Collected data:
================================

(* ===== verification/NetRxFacts.v ===== *)
(** What a guest finds in the buffers of its RX queue: the frames of other guests
    and of the TUN device, whole and in order, in chains that are all returned; and
    the chains for which this fails. *)

From S2P Require Import Prelude Packet NetIovec NetRx.

(** * Writes *)

Lemma scatter_nil a img x : scatter a [] img x = img x.
Proof. unfold scatter. by destruct (a <=? x)%N. Qed.

Lemma scatter_ext a bs img img' x : img x = img' x → scatter a bs img x = scatter a bs img' x.
Proof. unfold scatter. intros ->. done. Qed.

Lemma scatter_app a b1 b2 img x :
  scatter a (b1 ++ b2) img x = scatter (a + N.of_nat (length b1)) b2 (scatter a b1 img) x.
Proof.
  unfold scatter. destruct (N.leb_spec a x) as [H|H].
  - destruct (N.leb_spec (a + N.of_nat (length b1)) x) as [H'|H'].
    + rewrite lookup_app_r by lia. replace (N.to_nat (x - a) - length b1)
        with (N.to_nat (x - (a + N.of_nat (length b1)))) by lia.
      destruct (b2 !! _); [done|]. by rewrite lookup_ge_None_2 by lia.
    + by rewrite lookup_app_l by lia.
  - destruct (N.leb_spec (a + N.of_nat (length b1)) x); [lia|done].
Qed.

Lemma scatter_in a bs img i b : bs !! i = Some b → scatter a bs img (a + N.of_nat i) = Some b.
Proof.
  intros H. unfold scatter. rewrite (proj2 (N.leb_le _ _)) by lia.
  replace (N.to_nat (a + N.of_nat i - a)) with i by lia. by rewrite H.
Qed.
Lemma scatter_out a bs img x :
  (x < a)%N ∨ (a + N.of_nat (length bs) ≤ x)%N → scatter a bs img x = img x.
Proof.
  intros H. unfold scatter. destruct (N.leb_spec a x); [|done].
  by rewrite lookup_ge_None_2 by lia.
Qed.

Section facts.
Context {memory : GuestMemory} {queues : VirtQueue}.

Definition mapped (m : gmem) (a : u64) (n : nat) : Prop :=
  ∀ i, i < n → is_Some (gm_read m (a + N.of_nat i)).

Lemma mapped_write bs a m a' n : mapped (gm_write bs a m).2 a' n ↔ mapped m a' n.
Proof. unfold mapped. setoid_rewrite gm_write_mapped. done. Qed.

Lemma mapped_app m a n k : mapped m a (n + k) → mapped m a n ∧ mapped m (a + N.of_nat n) k.
Proof.
  intros H. split; intros i Hi; [apply H; lia|]. replace (a + N.of_nat n + N.of_nat i)%N
    with (a + N.of_nat (n + i))%N by lia. apply H. lia.
Qed.

Lemma gm_write_spec bs a m : mapped m a (length bs) →
  ∃ m', gm_write bs a m = (true, m') ∧
    (∀ x, gm_read m' x = scatter a bs (gm_read m) x) ∧ (∀ a n, mapped m' a n ↔ mapped m a n).
Proof.
  intros H%gm_write_iff. destruct (gm_write bs a m) as [ok m'] eqn:E. cbn in H. subst ok.
  exists m'. split_and!; [done| |].
  - intros x. pose proof (gm_write_bytes bs a m x) as Hb. rewrite E in Hb. by apply Hb.
  - intros a' n. pose proof (mapped_write bs a m a' n) as Hm. by rewrite E in Hm.
Qed.

Lemma checked_add_some a n : (a + N.of_nat n < 2 ^ 64)%N → checked_add a n = Some (a + N.of_nat n)%N.
Proof. intros H. unfold checked_add. by rewrite (proj2 (N.ltb_lt _ _) H). Qed.

(** * Filling one descriptor

    [fills good fill frame at_]: given a position for the bytes written so far,
    [fill] writes the bytes that follow, as many as the (good) descriptor holds. *)

Definition chunk (d : Desc) (o w : nat) (frame : list u8) : list u8 :=
  take (N.to_nat (de_len d) - o) (drop w frame).

Definition fill_post {P} (frame : list u8) (at_ : nat → P → Prop) (d : Desc) (o : nat)
    (s : RxState P) (r : Fill (RxState P)) : Prop :=
  ∃ s', r = FillOk s' ∧ rx_written s' = rx_written s + length (chunk d o (rx_written s) frame) ∧
    at_ (rx_written s') (rx_pos s') ∧
    (∀ x, gm_read (rx_mem s') x =
       scatter (de_addr d + N.of_nat o) (chunk d o (rx_written s) frame) (gm_read (rx_mem s)) x) ∧
    (∀ a n, mapped (rx_mem s') a n ↔ mapped (rx_mem s) a n).

Definition desc_ok (d : Desc) : Prop := (de_addr d + de_len d < 2 ^ 64)%N.

Definition fills {P} (good : Desc → Prop) (fill : Desc → RxState P → Fill (RxState P))
    (frame : list u8) (at_ : nat → P → Prop) : Prop :=
  ∀ d s, good d → rx_written s ≤ length frame → at_ (rx_written s) (rx_pos s) →
    mapped (rx_mem s) (de_addr d) (length (chunk d 0 (rx_written s) frame)) →
    fill_post frame at_ d 0 s (fill d s).

(** A descriptor that is full, or a frame that is written. *)
Lemma fill_post_done {P} frame at_ d o (s : RxState P) :
  at_ (rx_written s) (rx_pos s) → N.to_nat (de_len d) ≤ o ∨ length frame ≤ rx_written s →
  fill_post frame at_ d o s (FillOk s).
Proof.
  intros Ha H. exists s. assert (chunk d o (rx_written s) frame = []) as ->.
  { unfold chunk. destruct H as [H|H].
    - by replace (N.to_nat (de_len d) - o) with 0 by lia.
    - by rewrite drop_ge, take_nil by lia. }
  cbn. split_and!; [done|lia|done| |done]. intros x. by rewrite scatter_nil.
Qed.

(** Some of the bytes now, the others by the next round. *)
Lemma fill_post_step {P} frame at_ d o (s s1 : RxState P) bs k r :
  length bs = k → k ≤ N.to_nat (de_len d) - o →
  rx_written s1 = rx_written s + k → bs = take k (drop (rx_written s) frame) →
  (∀ x, gm_read (rx_mem s1) x = scatter (de_addr d + N.of_nat o) bs (gm_read (rx_mem s)) x) →
  (∀ a n, mapped (rx_mem s1) a n ↔ mapped (rx_mem s) a n) →
  fill_post frame at_ d (o + k) s1 r → fill_post frame at_ d o s r.
Proof.
  intros Hl Hk Hw Hbs Hm Hmap (s' & -> & Hw' & Ha & Hm' & Hmap').
  assert (Hc : chunk d o (rx_written s) frame = bs ++ chunk d (o + k) (rx_written s1) frame).
  { unfold chunk. rewrite Hw, <- drop_drop, Hbs.
    replace (N.to_nat (de_len d) - o) with (k + (N.to_nat (de_len d) - (o + k))) by lia.
    by rewrite take_take_drop. }
  exists s'. split_and!; [done| |done| |].
  - rewrite Hw', Hc, length_app, Hw. lia.
  - intros x. rewrite Hm', Hc, scatter_app, Hl.
    replace (de_addr d + N.of_nat o + N.of_nat k)%N with (de_addr d + N.of_nat (o + k))%N by lia.
    apply scatter_ext, Hm.
  - intros a n. by rewrite Hmap', Hmap.
Qed.

(** The bytes still to be written have mapped addresses. *)
Lemma chunk_mapped {P} frame d o (s s1 : RxState P) k :
  k ≤ N.to_nat (de_len d) - o → rx_written s + k ≤ length frame → rx_written s1 = rx_written s + k →
  (∀ a n, mapped (rx_mem s1) a n ↔ mapped (rx_mem s) a n) →
  mapped (rx_mem s) (de_addr d + N.of_nat o) (length (chunk d o (rx_written s) frame)) →
  mapped (rx_mem s) (de_addr d + N.of_nat o) k ∧
  mapped (rx_mem s1) (de_addr d + N.of_nat (o + k)) (length (chunk d (o + k) (rx_written s1) frame)).
Proof.
  intros Hk Hf Hw Hmap H. unfold chunk in *. rewrite length_take, length_drop in *.
  rewrite Hmap, Hw. replace (de_addr d + N.of_nat (o + k))%N
    with (de_addr d + N.of_nat o + N.of_nat k)%N by lia. apply mapped_app.
  intros i Hi. apply H. lia.
Qed.
Lemma m_arp_emit sha spa tha tpa : mac_ok sha → mac_ok tha → (spa < 2 ^ 32)%N → (tpa < 2 ^ 32)%N →
  m_arp (m_emit_arp (MkArpRepr ArpReply sha spa tha tpa)) = Some (MkArpRepr ArpReply sha spa tha tpa).
Proof.
  intros Hs Ht Hsp Htp. unfold m_arp, m_emit_arp. cbn [ar_op ar_sha ar_spa ar_tha ar_tpa].
  set (l := _ ++ _). assert (Hb : bytes_okb l = true).
  { apply bytes_okb_ok. unfold l, bytes_ok. rewrite !Forall_app.
    split_and!; [by repeat constructor|apply be_ok|apply Hs|apply be_ok|apply Ht|apply be_ok]. }
  rewrite Hb. apply mac6 in Hs as (? & ? & ? & ? & ? & ? & ->), Ht as (? & ? & ? & ? & ? & ? & ->).
  change (num 14 4 l) with (of_be (be 4 spa)). change (num 24 4 l) with (of_be (be 4 tpa)).
  by rewrite !of_be_small.
Qed.

Lemma m_ip4_ok p v : m_ip4 p = Some v →
  (i4_src v < 2 ^ 32)%N ∧ (i4_dst v < 2 ^ 32)%N ∧ length (i4_payload v) < length p.
Proof.
  unfold m_ip4. cbv zeta. leb_guard. leb_guard. bytes_guard. cbn [andb]. intros [= <-].
  cbn [i4_src i4_dst i4_payload]. split_and!; [apply (num_take_lt _ 4 20); [done|lia]..|].
  unfold slice. rewrite length_take, length_drop. lia.
Qed.

Lemma proto_of_number pr : pr = PrUdp ∨ pr = PrIcmp ∨ pr = PrIcmpv6 →
  proto_of (of_be (be 1 (proto_number pr))) = pr.
Proof. by intros [-> | [-> | ->]]. Qed.
(** [Reactor::with_registry] with [rx_count] buffers, and [run] up to its loop: the
    event first, then as many reads as the ring holds. [None] when the first push
    fails. *)
Definition reactor_start (id : ReactorId) (mac : option (list u8)) (config : option NicConfig)
    (rx_count : nat) (ring_size : nat) (g : ring) : option Reactor :=
  let r := MkReactor id true mac config [] [] [] [] 0 rt_new 0 None (N.of_nat <$> seq 0 rx_count) ∅ ∅ ∅ 0 ∅ ∅ 0 ∅
    g ∅ false in
  r ← push_sqe event_sqe r;
  let r := submit_initial (ring_size - 1) r in
  Some (r <| rc_ring := rg_submit (rc_ring r) |>).

(** * Several reactors

    The threads of the reactors, the kernel, the guests and the daemon's other tasks
    take turns; a turn of a reactor is one completion, or the end of a batch. *)

Definition join (w : World) : gmap N Reactor := <[rc_id (w_self w) := w_self w]> (w_others w).

(** The chains that arrive meanwhile. *)
Definition arrived (arrivals : list (Chain * list Chain)) : list Chain := concat ((λ a, a.1 :: a.2) <$> arrivals).
(* ===== verification/NetReactorInv.v ===== *)
(** The books of the reactors: what each waits for and what each holds for the others,
    the places of descriptors and buffers, and that every handler of the event loop
    keeps them in order. *)

From stdpp Require Import gmultiset.
From S2P Require Import Prelude Packet NetAddr NetRoute NetSvc NetIovec NetRx NetWire NetProto NetReactor.

(** * Multisets of the entries of maps *)

(** Equations between multisets, by the multiplicities of an element. *)
Ltac ms :=
  apply gmultiset_eq; let x := fresh "x" in intros x;
  repeat match goal with
  | H : @eq (gmultiset _) _ _ |- _ =>
      apply (f_equal (multiplicity x)) in H; rewrite ?multiplicity_disj_union, ?multiplicity_empty in H
  end;
  rewrite ?multiplicity_disj_union, ?multiplicity_empty; lia.

Section of_map.
Context {V X : Type} `{Countable X}.
Implicit Types (f : N → V → X) (m : gmap N V).

Definition of_map f m : gmultiset X := list_to_set_disj ((λ kv, f kv.1 kv.2) <$> map_to_list m).

Lemma of_map_empty f : of_map f ∅ = ∅.
Proof. unfold of_map. by rewrite map_to_list_empty. Qed.
Lemma of_map_insert f m k x : m !! k = None → of_map f (<[k := x]> m) = {[+ f k x +]} ⊎ of_map f m.
Proof.
  intros Hk. unfold of_map. rewrite (map_to_list_insert m k x Hk), fmap_cons, list_to_set_disj_cons. done.
Qed.
Lemma of_map_delete f m k x : m !! k = Some x → of_map f m = {[+ f k x +]} ⊎ of_map f (delete k m).
Proof. intros Hk. rewrite <- (insert_delete_id m k x Hk) at 1. apply of_map_insert, lookup_delete_eq. Qed.
Lemma elem_of_of_map f m y : y ∈ of_map f m ↔ ∃ k x, m !! k = Some x ∧ y = f k x.
Proof.
  unfold of_map. rewrite elem_of_list_to_set_disj, list_elem_of_fmap. split.
  - intros ([k x] & -> & Hin). exists k, x. by apply elem_of_map_to_list in Hin.
  - intros (k & x & Hk & ->). exists (k, x). by rewrite elem_of_map_to_list.
Qed.
Lemma of_map_empty_inv f m : of_map f m = ∅ → m = ∅.
Proof.
  intros E. apply map_empty. intros k. destruct (m !! k) as [x|] eqn:Hk; [|done].
  assert (f k x ∈ of_map f m) as Hin by (apply elem_of_of_map; eauto). rewrite E in Hin. multiset_solver.
Qed.
End of_map.

(** The sum over a map of multisets. *)
Section msum.
Context {V X : Type} `{Countable X} (f : V → gmultiset X).

Definition msum (m : gmap N V) : gmultiset X := map_fold (λ _ v acc, f v ⊎ acc) ∅ m.

Lemma msum_insert m k v : m !! k = None → msum (<[k := v]> m) = f v ⊎ msum m.
Proof.
  intros Hk. unfold msum.
  rewrite (map_fold_insert_L (λ _ v acc, f v ⊎ acc)); [done| |done]. intros. multiset_solver.
Qed.
Lemma msum_delete m k v : m !! k = Some v → msum m = f v ⊎ msum (delete k m).
Proof. intros Hk. rewrite <- (insert_delete_id m k v Hk) at 1. apply msum_insert, lookup_delete_eq. Qed.
Lemma msum_update m k v v' : m !! k = Some v → msum (<[k := v']> m) ⊎ f v = msum m ⊎ f v'.
Proof.
  intros Hk. rewrite (msum_delete m k v Hk), <- insert_delete_eq, msum_insert by apply lookup_delete_eq.
  multiset_solver.
Qed.
Lemma elem_of_msum m x : x ∈ msum m ↔ ∃ k v, m !! k = Some v ∧ x ∈ f v.
Proof.
  induction m as [|k v m Hk IH] using map_ind.
  - unfold msum. rewrite map_fold_empty. set_solver.
  - rewrite msum_insert by done. rewrite gmultiset_elem_of_disj_union, IH. split.
    + intros [Hx|(k' & v' & Hl & Hx)]; [exists k, v; by rewrite lookup_insert_eq|].
      exists k', v'. rewrite lookup_insert_ne by congruence. done.
    + intros (k' & v' & [[-> ->]|[_ Hl]]%lookup_insert_Some & Hx); eauto.
Qed.
End msum.
(* ===== verification/NetReactorWake.v ===== *)
(** No wake-up is lost: a reactor with a message, a command or a chain of its guest
    waiting has its eventfd signalled, or is on the list of a reactor that signals it
    at the end of its batch. *)

From stdpp Require Import gmultiset.
From S2P Require Import Prelude Packet NetAddr NetRoute NetSvc NetIovec NetRx NetWire NetProto NetReactor NetReactorInv NetReactorFacts.

Section wake.
Context {wire : Wire} {dhcp : Dhcp} {memory : GuestMemory} {queues : VirtQueue} {rings : Rings}.
Context {nets4 : IpNets 32} {nets6 : IpNets 128} {new4 : NetNew 32} {new6 : NetNew 128}.
Context {maps4 : PrefixMaps 32} {maps6 : PrefixMaps 128}.
Implicit Types (r d : Reactor) (w : World) (net : gmap N Reactor) (s : gset N).

(** * Waiting work *)

Definition tx_avail r : list Chain := match rc_vhost r with Some v => vq_avail (vh_tx v) | None => [] end.

(** Whoever has something to do will be told; [called] when another reactor will tell. *)
Record awake (called : Prop) r : Prop := {
  aw_packets : rc_packets r ≠ [] → rc_event r ≠ 0 ∨ called;
  aw_completions : rc_completions r ≠ [] → rc_event r ≠ 0;
  aw_commands : rc_commands r ≠ [] → rc_event r ≠ 0;
  aw_avail : tx_avail r ≠ [] → rc_event r ≠ 0 }.

Definition served r : Prop :=
  rc_packets r = [] ∧ rc_completions r = [] ∧ rc_commands r = [] ∧ tx_avail r = [].

Lemma served_awake called r : served r → awake called r.
Proof. intros (H1 & H2 & H3 & H4). by split; rewrite ?H1, ?H2, ?H3, ?H4. Qed.

(** ** New work comes with a signal *)

Record stir1 (called : Prop) d d' : Prop := {
  st_event : rc_event d ≤ rc_event d';
  st_packets : rc_packets d' ≠ [] → rc_packets d ≠ [] ∨ called;
  st_completions : rc_completions d' ≠ [] → rc_completions d ≠ [] ∨ rc_event d' ≠ 0;
  st_commands : rc_commands d' ≠ [] → rc_commands d ≠ [];
  st_avail : tx_avail d' ≠ [] → tx_avail d ≠ [] }.

Lemma stir1_refl called d : stir1 called d d.
Proof. split; auto. Qed.
Lemma stir1_trans called d1 d2 d3 : stir1 called d1 d2 → stir1 called d2 d3 → stir1 called d1 d3.
Proof.
  intros [A1 A2 A3 A4 A5] [B1 B2 B3 B4 B5]. split; [lia|naive_solver| |naive_solver|naive_solver].
  intros [H|H]%B3; [|auto]. apply A3 in H as [H|H]; [auto|right; lia].
Qed.
Lemma stir1_mono (c c' : Prop) d d' : (c → c') → stir1 c d d' → stir1 c' d d'.
Proof. intros Hc [A1 A2 A3 A4 A5]. split; naive_solver. Qed.
Lemma awake_stir1 (c c' : Prop) d d' : (c → c') → awake c d → stir1 c' d d' → awake c' d'.
Proof.
  intros Hc [A1 A2 A3 A4] [B1 B2 B3 B4 B5]. split; intros H.
  - destruct (B2 H) as [H'|?]; [|auto]. destruct (A1 H'); [left; lia|auto].
  - destruct (B3 H) as [H'|?]; [|done]. apply A2 in H'. lia.
  - apply B4, A3 in H. lia.
  - apply B5, A4 in H. lia.
Qed.

(** [s] are the reactors that will be signalled. *)
Record stir s w w' : Prop := {
  sr_id : rc_id (w_self w') = rc_id (w_self w);
  sr_signal : rc_signal (w_self w) ⊆ rc_signal (w_self w');
  sr_get j d' : world_get j w' = Some d' → ∃ d, world_get j w = Some d ∧ stir1 (j ∈ s) d d' }.

Lemma stir_refl s w : stir s w w.
Proof. split; [done|done|]. intros j d Hd. exists d. split; [done|apply stir1_refl]. Qed.
Lemma stir_trans s w1 w2 w3 : stir s w1 w2 → stir s w2 w3 → stir s w1 w3.
Proof.
  intros [A1 A2 A3] [B1 B2 B3]. split; [congruence|set_solver|]. intros j d3 (d2 & H2 & E2)%B3.
  apply A3 in H2 as (d1 & H1 & E1). exists d1. split; [done|]. by eapply stir1_trans.
Qed.
Lemma stir_mono s s' w w' : s ⊆ s' → stir s w w' → stir s' w w'.
Proof.
  intros Hs [A1 A2 A3]. split; [done|done|]. intros j d' (d & H & E)%A3. exists d. split; [done|].
  eapply stir1_mono; [|exact E]. apply Hs.
Qed.
Lemma stir_self s w w' : stir s w w' → stir1 (rc_id (w_self w) ∈ s) (w_self w) (w_self w').
Proof.
  intros [A1 _ A3]. destruct (A3 (rc_id (w_self w)) (w_self w')) as (d & Hd & E).
  - unfold world_get. by rewrite A1, N.eqb_refl.
  - unfold world_get in Hd. rewrite N.eqb_refl in Hd. by injection Hd as <-.
Qed.
(** * Woodlawn new-homeowners extractor: record pipeline

    A shallow embedding of the record pipeline of the extractor
    (normalizers, filter engine, deduplicator, retry wrapper, the
    detail-enrichment reconciliation of the TPAD client, the week ranges
    and the loading of the configuration), followed by the properties
    established about it.

    Conventions of the embedding.
    - JavaScript strings are [string]; every character is read as a 7-bit
      ASCII character, so [toLowerCase], [toUpperCase], [\s], [\d] and [\w]
      have their ASCII meaning (the county site serves ASCII text).
    - JavaScript numbers are [number]: [NaN], the two infinities, or an exact
      rational.  IEEE rounding is not modelled; sums and quotients are the
      exact ones, which is what the program computes on dollar amounts
      below 2^53.
    - A [Date] is its time value in milliseconds, or [None] for an invalid
      date.  The local time zone is taken to be UTC.
    - Logging is not modelled: it does not influence any returned value. *)

From Stdlib Require Import ZArith QArith Qcanon Ascii Lia DecimalString.
From Stdlib Require String.
From stdpp Require Import base decidable option list numbers strings gmap sorting.

Local Open Scope Z_scope.

(** ** The JavaScript runtime functions the program calls *)

Module JS.

  (** *** Characters *)

Definition code (c : ascii) : Z := Z.of_nat (nat_of_ascii c).

Definition isDigit (c : ascii) : bool := (48 <=? code c) && (code c <=? 57).
Definition isUpper (c : ascii) : bool := (65 <=? code c) && (code c <=? 90).
Definition isLower (c : ascii) : bool := (97 <=? code c) && (code c <=? 122).
Definition isLetter (c : ascii) : bool := isUpper c || isLower c.
  (** [\s] and the characters removed by [trim] *)
Definition isSpace (c : ascii) : bool :=
    ((9 <=? code c) && (code c <=? 13)) || (code c =? 32).
  (** [\w] *)
Definition isWord (c : ascii) : bool := isLetter c || isDigit c || (code c =? 95).

Definition toLower (c : ascii) : ascii :=
    if isUpper c then ascii_of_nat (nat_of_ascii c + 32) else c.
Definition toUpper (c : ascii) : ascii :=
    if isLower c then ascii_of_nat (nat_of_ascii c - 32) else c.

Definition digitVal (c : ascii) : Z := code c - 48.

  (** *** Strings *)

Definition eqs (a b : string) : bool := bool_decide (a = b).
  (** truthiness of a string: non-empty *)
Definition truthy (s : string) : bool := negb (eqs s "").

================================

▶ [EXERCISE INSTRUCTIONS]: From the data above, output only the lines between the line containing "Proof. intros (H1" and the line containing "eapply stir1_mono; [|exact E]. apply Hs.", inclusive, exactly as written.

▶ [EXERCISE OUTPUT]:
Proof. intros (H1 & H2 & H3 & H4). by split; rewrite ?H1, ?H2, ?H3, ?H4. Qed.

(** ** New work comes with a signal *)

Record stir1 (called : Prop) d d' : Prop := {
  st_event : rc_event d ≤ rc_event d';
  st_packets : rc_packets d' ≠ [] → rc_packets d ≠ [] ∨ called;
  st_completions : rc_completions d' ≠ [] → rc_completions d ≠ [] ∨ rc_event d' ≠ 0;
  st_commands : rc_commands d' ≠ [] → rc_commands d ≠ [];
  st_avail : tx_avail d' ≠ [] → tx_avail d ≠ [] }.

Lemma stir1_refl called d : stir1 called d d.
Proof. split; auto. Qed.
Lemma stir1_trans called d1 d2 d3 : stir1 called d1 d2 → stir1 called d2 d3 → stir1 called d1 d3.
Proof.
  intros [A1 A2 A3 A4 A5] [B1 B2 B3 B4 B5]. split; [lia|naive_solver| |naive_solver|naive_solver].
  intros [H|H]%B3; [|auto]. apply A3 in H as [H|H]; [auto|right; lia].
Qed.
Lemma stir1_mono (c c' : Prop) d d' : (c → c') → stir1 c d d' → stir1 c' d d'.
Proof. intros Hc [A1 A2 A3 A4 A5]. split; naive_solver. Qed.
Lemma awake_stir1 (c c' : Prop) d d' : (c → c') → awake c d → stir1 c' d d' → awake c' d'.
Proof.
  intros Hc [A1 A2 A3 A4] [B1 B2 B3 B4 B5]. split; intros H.
  - destruct (B2 H) as [H'|?]; [|auto]. destruct (A1 H'); [left; lia|auto].
  - destruct (B3 H) as [H'|?]; [|done]. apply A2 in H'. lia.
  - apply B4, A3 in H. lia.
  - apply B5, A4 in H. lia.
Qed.

(** [s] are the reactors that will be signalled. *)
Record stir s w w' : Prop := {
  sr_id : rc_id (w_self w') = rc_id (w_self w);
  sr_signal : rc_signal (w_self w) ⊆ rc_signal (w_self w');
  sr_get j d' : world_get j w' = Some d' → ∃ d, world_get j w = Some d ∧ stir1 (j ∈ s) d d' }.

Lemma stir_refl s w : stir s w w.
Proof. split; [done|done|]. intros j d Hd. exists d. split; [done|apply stir1_refl]. Qed.
Lemma stir_trans s w1 w2 w3 : stir s w1 w2 → stir s w2 w3 → stir s w1 w3.
Proof.
  intros [A1 A2 A3] [B1 B2 B3]. split; [congruence|set_solver|]. intros j d3 (d2 & H2 & E2)%B3.
  apply A3 in H2 as (d1 & H1 & E1). exists d1. split; [done|]. by eapply stir1_trans.
Qed.
Lemma stir_mono s s' w w' : s ⊆ s' → stir s w w' → stir s' w w'.
Proof.
  intros Hs [A1 A2 A3]. split; [done|done|]. intros j d' (d & H & E)%A3. exists d. split; [done|].
  eapply stir1_mono; [|exact E]. apply Hs.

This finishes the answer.